### TASK DIRECTIONS:
Retrieve each line that contains the word "Section" from the entries below.

[Collected data entries]
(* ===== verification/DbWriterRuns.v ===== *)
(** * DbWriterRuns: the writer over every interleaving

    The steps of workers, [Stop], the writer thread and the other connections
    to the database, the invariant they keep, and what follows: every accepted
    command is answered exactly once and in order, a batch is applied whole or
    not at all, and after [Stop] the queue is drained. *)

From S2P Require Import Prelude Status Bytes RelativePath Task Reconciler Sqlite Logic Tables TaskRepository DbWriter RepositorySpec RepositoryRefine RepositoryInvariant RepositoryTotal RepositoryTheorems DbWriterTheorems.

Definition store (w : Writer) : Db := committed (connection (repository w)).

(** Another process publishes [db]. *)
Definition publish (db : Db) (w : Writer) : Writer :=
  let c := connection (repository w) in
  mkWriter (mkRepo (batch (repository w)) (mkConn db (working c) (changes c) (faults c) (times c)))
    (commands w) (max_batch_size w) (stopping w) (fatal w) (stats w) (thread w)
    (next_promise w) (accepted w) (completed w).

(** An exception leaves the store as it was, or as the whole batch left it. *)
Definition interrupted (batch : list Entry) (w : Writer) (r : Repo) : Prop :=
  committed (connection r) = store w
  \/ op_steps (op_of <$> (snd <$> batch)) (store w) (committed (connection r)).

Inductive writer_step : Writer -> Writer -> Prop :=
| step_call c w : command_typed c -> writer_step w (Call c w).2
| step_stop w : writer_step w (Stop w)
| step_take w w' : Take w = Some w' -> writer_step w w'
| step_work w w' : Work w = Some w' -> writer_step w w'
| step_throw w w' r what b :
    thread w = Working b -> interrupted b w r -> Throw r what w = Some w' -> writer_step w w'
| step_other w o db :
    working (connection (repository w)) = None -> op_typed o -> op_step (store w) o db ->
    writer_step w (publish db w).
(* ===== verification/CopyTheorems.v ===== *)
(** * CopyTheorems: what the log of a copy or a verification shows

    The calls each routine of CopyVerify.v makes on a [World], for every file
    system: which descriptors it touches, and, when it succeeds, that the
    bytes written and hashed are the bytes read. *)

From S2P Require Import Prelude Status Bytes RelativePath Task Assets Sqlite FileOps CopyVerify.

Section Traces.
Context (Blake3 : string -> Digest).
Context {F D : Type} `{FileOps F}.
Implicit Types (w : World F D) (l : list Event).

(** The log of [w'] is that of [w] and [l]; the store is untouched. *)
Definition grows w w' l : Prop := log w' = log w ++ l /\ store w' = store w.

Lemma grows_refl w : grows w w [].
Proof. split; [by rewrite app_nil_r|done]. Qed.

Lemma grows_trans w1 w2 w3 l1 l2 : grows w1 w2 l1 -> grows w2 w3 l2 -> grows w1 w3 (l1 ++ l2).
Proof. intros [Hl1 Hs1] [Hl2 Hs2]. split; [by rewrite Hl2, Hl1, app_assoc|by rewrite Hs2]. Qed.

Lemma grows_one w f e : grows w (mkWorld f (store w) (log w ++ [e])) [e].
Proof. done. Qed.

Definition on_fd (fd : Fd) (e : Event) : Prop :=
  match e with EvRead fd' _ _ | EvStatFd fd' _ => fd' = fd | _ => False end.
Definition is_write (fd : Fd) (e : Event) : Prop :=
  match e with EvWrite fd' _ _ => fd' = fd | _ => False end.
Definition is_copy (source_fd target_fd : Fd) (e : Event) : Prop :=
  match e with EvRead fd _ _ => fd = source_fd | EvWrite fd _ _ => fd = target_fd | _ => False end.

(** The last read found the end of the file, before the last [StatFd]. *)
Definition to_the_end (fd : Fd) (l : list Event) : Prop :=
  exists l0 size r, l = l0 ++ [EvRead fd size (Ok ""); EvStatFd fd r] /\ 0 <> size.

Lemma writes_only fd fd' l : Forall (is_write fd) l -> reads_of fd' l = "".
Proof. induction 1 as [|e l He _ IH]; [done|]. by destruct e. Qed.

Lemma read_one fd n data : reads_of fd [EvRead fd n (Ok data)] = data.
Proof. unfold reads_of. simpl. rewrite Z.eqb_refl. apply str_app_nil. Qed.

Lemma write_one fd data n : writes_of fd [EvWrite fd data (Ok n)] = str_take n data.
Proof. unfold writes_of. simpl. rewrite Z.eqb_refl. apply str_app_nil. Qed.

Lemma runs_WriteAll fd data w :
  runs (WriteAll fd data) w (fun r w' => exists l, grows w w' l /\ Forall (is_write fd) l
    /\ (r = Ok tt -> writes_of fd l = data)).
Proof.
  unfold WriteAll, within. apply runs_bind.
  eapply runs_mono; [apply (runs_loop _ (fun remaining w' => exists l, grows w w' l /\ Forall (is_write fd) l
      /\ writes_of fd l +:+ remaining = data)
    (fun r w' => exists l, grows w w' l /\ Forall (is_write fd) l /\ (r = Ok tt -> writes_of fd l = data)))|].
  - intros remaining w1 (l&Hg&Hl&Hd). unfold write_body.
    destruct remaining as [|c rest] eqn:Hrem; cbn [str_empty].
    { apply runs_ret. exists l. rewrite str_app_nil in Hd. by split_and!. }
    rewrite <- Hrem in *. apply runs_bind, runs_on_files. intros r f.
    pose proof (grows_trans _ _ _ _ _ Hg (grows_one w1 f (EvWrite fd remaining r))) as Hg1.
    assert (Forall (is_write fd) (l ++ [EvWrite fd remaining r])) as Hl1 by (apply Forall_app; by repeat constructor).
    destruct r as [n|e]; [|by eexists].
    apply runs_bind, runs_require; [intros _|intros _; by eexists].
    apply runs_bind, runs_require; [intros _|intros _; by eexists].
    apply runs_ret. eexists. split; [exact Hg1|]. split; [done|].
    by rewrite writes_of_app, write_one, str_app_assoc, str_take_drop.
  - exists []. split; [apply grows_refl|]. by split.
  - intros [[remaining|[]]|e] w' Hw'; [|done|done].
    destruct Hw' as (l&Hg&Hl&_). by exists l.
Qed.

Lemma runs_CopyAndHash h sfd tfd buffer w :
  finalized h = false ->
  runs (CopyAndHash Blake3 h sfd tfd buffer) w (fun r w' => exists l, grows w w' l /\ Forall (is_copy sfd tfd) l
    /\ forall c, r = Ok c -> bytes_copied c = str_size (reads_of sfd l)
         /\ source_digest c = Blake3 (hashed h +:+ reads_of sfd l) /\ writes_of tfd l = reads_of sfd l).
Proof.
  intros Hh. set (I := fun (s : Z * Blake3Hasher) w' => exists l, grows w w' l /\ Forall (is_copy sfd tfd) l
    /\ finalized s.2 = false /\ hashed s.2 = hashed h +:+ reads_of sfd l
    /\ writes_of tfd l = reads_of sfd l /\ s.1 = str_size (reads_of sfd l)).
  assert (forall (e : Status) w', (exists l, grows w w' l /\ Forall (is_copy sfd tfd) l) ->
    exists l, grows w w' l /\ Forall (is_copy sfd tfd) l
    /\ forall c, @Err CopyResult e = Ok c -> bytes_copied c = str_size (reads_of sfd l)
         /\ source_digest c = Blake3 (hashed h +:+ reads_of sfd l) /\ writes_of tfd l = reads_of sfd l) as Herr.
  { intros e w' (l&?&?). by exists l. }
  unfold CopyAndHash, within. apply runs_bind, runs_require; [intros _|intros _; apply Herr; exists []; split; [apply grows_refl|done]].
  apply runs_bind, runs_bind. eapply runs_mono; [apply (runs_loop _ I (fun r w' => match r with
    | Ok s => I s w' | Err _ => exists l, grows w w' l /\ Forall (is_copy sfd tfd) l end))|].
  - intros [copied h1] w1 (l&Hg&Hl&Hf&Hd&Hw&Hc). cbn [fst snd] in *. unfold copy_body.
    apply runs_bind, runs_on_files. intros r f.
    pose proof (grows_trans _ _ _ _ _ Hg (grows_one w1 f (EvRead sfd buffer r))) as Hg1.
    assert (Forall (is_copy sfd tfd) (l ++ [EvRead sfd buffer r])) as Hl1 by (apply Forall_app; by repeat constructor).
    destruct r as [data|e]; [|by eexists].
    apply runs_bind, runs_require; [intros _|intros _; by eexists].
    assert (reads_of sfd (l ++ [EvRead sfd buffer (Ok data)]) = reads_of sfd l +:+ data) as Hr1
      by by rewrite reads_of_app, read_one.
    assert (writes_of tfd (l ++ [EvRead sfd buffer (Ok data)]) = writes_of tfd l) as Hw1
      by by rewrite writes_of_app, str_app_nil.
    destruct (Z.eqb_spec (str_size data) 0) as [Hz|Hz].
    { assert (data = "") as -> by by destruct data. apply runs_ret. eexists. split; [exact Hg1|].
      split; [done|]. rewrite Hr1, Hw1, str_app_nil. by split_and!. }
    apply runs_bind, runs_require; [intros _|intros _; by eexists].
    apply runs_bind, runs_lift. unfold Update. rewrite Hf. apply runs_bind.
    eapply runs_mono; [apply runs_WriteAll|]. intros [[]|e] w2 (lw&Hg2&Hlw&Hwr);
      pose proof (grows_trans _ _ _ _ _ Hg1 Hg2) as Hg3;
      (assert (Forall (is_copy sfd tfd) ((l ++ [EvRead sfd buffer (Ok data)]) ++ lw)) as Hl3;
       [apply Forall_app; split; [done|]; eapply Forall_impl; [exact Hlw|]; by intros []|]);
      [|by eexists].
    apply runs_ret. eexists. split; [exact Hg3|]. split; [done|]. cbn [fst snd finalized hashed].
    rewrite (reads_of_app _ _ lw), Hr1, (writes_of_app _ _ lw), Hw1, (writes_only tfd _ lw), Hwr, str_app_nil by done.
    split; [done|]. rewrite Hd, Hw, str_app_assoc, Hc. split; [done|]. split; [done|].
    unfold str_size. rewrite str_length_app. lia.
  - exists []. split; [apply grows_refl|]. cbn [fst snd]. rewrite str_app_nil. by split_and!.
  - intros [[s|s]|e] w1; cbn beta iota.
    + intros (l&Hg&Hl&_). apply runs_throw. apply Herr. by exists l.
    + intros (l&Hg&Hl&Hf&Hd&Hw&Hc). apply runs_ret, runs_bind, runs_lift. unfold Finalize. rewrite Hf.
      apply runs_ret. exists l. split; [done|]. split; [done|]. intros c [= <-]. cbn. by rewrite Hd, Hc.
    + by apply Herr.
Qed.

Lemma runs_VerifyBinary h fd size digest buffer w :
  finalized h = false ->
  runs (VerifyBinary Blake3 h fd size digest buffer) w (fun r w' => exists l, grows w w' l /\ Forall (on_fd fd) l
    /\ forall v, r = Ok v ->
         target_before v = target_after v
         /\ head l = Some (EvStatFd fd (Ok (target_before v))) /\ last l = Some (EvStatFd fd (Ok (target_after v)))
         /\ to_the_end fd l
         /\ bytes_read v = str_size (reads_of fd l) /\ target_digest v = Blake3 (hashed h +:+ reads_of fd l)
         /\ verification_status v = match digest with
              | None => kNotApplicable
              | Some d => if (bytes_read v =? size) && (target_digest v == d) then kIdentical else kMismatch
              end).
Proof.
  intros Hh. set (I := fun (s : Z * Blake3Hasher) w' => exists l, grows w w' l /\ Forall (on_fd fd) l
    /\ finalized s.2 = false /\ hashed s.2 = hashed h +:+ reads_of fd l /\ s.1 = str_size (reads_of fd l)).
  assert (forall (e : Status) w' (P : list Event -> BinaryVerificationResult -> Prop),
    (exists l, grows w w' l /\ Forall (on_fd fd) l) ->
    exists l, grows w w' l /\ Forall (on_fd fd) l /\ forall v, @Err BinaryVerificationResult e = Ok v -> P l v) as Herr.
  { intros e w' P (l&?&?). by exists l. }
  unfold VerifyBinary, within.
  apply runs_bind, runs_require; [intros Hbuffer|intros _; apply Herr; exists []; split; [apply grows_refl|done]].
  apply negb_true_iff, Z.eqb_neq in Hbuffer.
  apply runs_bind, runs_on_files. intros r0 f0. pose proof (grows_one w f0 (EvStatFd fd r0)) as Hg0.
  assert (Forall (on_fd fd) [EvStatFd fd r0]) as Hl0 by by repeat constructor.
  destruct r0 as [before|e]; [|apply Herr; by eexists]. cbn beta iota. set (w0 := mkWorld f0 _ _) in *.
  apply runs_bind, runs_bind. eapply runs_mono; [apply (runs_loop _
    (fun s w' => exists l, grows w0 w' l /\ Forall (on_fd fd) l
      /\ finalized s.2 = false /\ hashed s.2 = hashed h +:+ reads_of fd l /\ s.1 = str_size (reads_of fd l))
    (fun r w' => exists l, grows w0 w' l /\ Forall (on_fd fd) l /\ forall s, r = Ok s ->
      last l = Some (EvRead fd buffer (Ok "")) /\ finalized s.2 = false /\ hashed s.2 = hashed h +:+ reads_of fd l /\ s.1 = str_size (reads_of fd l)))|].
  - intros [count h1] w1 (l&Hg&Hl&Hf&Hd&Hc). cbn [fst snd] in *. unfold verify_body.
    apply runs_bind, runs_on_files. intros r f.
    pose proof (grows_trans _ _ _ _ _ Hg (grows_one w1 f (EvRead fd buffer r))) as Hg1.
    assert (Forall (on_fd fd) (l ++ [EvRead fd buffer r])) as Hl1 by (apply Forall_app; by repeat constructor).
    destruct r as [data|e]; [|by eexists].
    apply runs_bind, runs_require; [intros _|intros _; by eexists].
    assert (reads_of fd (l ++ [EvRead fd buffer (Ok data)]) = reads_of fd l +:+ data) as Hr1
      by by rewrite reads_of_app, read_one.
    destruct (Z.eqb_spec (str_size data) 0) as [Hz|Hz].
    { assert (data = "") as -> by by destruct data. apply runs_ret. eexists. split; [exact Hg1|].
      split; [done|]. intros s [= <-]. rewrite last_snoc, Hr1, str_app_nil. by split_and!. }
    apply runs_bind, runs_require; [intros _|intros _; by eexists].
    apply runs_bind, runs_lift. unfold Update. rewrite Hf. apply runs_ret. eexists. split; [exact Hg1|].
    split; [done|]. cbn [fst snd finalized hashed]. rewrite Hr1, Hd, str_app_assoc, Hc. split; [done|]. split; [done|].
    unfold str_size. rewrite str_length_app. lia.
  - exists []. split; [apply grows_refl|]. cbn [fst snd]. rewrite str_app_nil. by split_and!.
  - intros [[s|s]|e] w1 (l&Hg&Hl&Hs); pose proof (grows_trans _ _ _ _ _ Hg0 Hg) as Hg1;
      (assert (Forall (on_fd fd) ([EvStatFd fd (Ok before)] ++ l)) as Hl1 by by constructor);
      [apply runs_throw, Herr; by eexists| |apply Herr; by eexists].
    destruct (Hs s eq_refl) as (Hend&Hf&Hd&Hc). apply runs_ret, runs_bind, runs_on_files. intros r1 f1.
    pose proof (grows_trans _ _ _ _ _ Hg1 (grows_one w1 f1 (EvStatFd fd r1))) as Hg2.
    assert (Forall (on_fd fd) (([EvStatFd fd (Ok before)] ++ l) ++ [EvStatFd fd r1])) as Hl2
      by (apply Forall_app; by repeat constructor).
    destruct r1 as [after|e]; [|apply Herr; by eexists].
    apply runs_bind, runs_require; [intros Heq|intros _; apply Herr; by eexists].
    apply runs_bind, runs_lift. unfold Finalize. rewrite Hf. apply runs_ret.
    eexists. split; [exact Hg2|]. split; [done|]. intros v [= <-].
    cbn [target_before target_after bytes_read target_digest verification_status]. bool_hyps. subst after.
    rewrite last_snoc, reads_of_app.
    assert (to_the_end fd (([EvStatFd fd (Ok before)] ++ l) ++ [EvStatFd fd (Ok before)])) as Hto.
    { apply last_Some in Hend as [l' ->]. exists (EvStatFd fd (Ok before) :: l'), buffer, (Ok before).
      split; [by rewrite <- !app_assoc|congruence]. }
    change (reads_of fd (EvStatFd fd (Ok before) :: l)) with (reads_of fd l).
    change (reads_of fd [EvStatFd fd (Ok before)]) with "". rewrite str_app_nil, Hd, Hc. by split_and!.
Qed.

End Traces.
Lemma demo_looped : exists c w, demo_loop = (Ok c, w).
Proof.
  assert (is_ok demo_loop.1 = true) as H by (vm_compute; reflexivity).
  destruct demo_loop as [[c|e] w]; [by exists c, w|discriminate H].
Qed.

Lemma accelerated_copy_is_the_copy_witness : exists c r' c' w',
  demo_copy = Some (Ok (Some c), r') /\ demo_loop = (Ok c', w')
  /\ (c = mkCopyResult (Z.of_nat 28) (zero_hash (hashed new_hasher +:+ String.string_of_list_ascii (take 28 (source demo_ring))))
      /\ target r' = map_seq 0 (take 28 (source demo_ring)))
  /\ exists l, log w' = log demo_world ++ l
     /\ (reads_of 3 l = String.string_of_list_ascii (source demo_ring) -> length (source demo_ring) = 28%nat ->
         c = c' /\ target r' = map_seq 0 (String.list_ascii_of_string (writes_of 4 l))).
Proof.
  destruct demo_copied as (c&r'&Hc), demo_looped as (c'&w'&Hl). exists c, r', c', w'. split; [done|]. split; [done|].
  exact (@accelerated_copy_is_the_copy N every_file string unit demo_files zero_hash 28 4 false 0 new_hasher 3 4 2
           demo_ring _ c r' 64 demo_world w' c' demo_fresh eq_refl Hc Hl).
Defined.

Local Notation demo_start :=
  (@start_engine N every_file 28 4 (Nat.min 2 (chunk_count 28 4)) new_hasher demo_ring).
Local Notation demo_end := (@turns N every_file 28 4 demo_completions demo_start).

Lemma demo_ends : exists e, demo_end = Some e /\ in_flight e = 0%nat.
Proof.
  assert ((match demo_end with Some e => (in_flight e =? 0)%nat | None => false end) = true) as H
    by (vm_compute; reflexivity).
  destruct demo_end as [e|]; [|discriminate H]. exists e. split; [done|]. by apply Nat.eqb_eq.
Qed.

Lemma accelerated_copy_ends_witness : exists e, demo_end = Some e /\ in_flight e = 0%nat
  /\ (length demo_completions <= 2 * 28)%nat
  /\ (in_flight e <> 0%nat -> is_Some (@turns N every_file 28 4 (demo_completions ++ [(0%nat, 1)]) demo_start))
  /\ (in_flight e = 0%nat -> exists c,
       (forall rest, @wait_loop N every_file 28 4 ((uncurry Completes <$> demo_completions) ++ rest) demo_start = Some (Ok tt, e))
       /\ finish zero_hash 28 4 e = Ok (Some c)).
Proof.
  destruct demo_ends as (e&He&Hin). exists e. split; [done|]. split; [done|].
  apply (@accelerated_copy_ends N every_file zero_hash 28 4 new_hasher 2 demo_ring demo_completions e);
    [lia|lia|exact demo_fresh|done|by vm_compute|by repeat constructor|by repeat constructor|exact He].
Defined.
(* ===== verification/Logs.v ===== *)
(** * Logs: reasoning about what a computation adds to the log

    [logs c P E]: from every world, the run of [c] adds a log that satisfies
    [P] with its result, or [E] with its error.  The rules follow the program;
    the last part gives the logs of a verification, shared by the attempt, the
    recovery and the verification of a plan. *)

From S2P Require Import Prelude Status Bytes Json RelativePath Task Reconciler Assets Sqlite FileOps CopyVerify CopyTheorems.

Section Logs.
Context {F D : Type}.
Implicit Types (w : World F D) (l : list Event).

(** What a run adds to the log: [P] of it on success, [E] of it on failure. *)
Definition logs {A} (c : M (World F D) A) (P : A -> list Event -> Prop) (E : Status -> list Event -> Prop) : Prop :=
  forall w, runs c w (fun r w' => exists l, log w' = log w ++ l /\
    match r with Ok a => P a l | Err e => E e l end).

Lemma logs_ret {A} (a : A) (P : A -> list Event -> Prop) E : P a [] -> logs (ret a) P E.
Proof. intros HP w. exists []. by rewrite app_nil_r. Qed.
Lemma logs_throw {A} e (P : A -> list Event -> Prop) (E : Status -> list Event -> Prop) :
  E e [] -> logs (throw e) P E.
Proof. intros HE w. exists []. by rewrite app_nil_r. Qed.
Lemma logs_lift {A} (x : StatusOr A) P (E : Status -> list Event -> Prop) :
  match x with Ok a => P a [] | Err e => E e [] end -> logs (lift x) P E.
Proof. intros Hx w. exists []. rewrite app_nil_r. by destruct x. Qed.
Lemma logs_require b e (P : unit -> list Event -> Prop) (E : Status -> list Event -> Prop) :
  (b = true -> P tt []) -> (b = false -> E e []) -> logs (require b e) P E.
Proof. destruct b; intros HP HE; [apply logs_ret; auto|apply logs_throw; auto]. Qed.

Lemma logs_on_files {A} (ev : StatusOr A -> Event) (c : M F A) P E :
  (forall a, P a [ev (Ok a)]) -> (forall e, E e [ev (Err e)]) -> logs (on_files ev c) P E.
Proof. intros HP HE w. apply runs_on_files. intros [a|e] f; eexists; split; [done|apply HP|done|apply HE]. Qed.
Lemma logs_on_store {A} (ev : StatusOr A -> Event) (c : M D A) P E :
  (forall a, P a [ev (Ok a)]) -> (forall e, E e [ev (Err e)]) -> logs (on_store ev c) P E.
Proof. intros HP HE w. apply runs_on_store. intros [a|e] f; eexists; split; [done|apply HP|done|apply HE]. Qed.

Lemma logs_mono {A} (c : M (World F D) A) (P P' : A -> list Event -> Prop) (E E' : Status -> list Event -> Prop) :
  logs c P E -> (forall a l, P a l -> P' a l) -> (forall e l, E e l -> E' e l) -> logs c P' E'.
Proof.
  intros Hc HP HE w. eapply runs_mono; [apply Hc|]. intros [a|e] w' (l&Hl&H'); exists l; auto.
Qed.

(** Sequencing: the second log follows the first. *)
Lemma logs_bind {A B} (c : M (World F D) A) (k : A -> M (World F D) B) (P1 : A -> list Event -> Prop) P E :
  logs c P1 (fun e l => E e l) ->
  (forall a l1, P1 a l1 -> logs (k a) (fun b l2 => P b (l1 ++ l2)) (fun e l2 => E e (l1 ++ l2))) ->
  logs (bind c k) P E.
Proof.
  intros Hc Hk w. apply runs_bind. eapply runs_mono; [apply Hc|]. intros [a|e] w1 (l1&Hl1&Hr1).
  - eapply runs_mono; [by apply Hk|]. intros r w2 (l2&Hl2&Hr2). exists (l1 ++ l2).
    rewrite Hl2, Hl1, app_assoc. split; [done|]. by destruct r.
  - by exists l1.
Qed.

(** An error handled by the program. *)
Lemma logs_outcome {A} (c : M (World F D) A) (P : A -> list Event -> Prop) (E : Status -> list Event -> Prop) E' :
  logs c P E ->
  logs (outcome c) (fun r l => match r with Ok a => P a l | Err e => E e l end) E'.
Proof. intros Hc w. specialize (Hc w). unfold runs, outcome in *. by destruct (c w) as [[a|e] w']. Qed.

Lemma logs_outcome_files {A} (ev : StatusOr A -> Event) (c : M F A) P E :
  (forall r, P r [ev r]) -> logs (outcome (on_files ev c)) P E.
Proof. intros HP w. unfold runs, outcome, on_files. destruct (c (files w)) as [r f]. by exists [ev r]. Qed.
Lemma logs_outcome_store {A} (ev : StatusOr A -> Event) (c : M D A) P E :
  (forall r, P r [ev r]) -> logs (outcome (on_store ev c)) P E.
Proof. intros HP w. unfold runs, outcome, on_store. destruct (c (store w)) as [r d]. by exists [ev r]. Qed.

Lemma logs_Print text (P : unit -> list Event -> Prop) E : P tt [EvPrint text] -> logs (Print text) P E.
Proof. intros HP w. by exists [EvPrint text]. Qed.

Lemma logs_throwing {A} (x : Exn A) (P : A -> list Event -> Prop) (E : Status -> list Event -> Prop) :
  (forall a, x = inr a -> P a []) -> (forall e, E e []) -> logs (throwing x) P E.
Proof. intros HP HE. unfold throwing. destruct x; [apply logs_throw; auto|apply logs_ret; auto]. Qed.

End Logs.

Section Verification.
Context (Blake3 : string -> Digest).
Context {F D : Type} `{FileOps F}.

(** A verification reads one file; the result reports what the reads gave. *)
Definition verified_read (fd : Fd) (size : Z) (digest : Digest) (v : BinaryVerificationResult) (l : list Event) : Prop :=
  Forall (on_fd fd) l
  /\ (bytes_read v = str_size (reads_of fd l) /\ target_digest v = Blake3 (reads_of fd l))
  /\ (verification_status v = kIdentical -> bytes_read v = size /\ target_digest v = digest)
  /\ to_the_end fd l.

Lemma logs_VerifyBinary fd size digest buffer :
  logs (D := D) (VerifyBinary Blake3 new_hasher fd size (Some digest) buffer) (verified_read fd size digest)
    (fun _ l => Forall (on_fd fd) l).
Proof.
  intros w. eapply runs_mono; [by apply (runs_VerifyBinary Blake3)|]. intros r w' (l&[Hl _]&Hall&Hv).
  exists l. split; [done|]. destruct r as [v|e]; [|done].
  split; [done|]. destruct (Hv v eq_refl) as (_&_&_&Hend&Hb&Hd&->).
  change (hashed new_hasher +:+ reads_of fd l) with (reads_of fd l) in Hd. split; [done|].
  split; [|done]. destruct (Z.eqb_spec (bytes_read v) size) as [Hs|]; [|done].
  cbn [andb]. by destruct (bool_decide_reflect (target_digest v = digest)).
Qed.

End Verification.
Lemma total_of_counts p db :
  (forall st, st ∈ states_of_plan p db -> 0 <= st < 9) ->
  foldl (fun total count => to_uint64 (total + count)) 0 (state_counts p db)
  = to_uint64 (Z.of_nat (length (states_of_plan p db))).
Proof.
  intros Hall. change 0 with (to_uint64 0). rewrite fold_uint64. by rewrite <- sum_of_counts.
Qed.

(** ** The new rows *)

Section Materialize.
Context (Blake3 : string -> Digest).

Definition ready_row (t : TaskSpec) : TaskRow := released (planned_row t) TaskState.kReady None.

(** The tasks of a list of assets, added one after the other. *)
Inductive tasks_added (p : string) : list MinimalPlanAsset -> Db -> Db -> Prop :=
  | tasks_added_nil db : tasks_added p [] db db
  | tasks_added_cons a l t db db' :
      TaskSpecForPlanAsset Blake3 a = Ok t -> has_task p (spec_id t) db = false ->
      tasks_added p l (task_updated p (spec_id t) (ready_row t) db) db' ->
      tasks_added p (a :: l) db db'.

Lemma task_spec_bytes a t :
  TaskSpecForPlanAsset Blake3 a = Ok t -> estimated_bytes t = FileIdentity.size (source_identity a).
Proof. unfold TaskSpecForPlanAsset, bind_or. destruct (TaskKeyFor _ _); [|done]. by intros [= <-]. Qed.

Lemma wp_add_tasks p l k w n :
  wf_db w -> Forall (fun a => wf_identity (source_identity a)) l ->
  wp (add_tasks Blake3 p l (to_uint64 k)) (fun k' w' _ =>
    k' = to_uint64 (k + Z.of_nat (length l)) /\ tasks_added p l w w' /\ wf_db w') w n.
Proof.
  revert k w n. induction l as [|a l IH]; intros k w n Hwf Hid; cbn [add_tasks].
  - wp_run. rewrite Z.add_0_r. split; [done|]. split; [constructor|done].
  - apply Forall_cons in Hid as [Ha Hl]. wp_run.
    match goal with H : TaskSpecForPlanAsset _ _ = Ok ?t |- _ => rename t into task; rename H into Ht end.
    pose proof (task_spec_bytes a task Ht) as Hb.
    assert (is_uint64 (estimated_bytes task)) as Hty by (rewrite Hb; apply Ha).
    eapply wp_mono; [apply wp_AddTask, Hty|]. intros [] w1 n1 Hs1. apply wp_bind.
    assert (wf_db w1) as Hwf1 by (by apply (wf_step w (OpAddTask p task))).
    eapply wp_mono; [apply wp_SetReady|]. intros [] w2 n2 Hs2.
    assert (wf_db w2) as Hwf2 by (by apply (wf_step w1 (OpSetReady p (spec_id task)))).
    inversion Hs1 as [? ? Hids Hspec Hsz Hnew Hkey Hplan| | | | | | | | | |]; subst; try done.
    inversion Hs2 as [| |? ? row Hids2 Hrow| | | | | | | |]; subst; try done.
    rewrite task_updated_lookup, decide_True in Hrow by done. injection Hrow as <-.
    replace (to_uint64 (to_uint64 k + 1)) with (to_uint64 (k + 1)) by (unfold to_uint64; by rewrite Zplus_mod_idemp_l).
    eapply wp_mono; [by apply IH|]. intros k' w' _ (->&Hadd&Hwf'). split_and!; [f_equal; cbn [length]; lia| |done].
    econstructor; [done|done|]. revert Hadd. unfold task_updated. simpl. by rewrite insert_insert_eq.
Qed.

### SOLUTION FOR THIS EXERCISE:
Section Traces.
Section Logs.
Section Verification.
Section Materialize.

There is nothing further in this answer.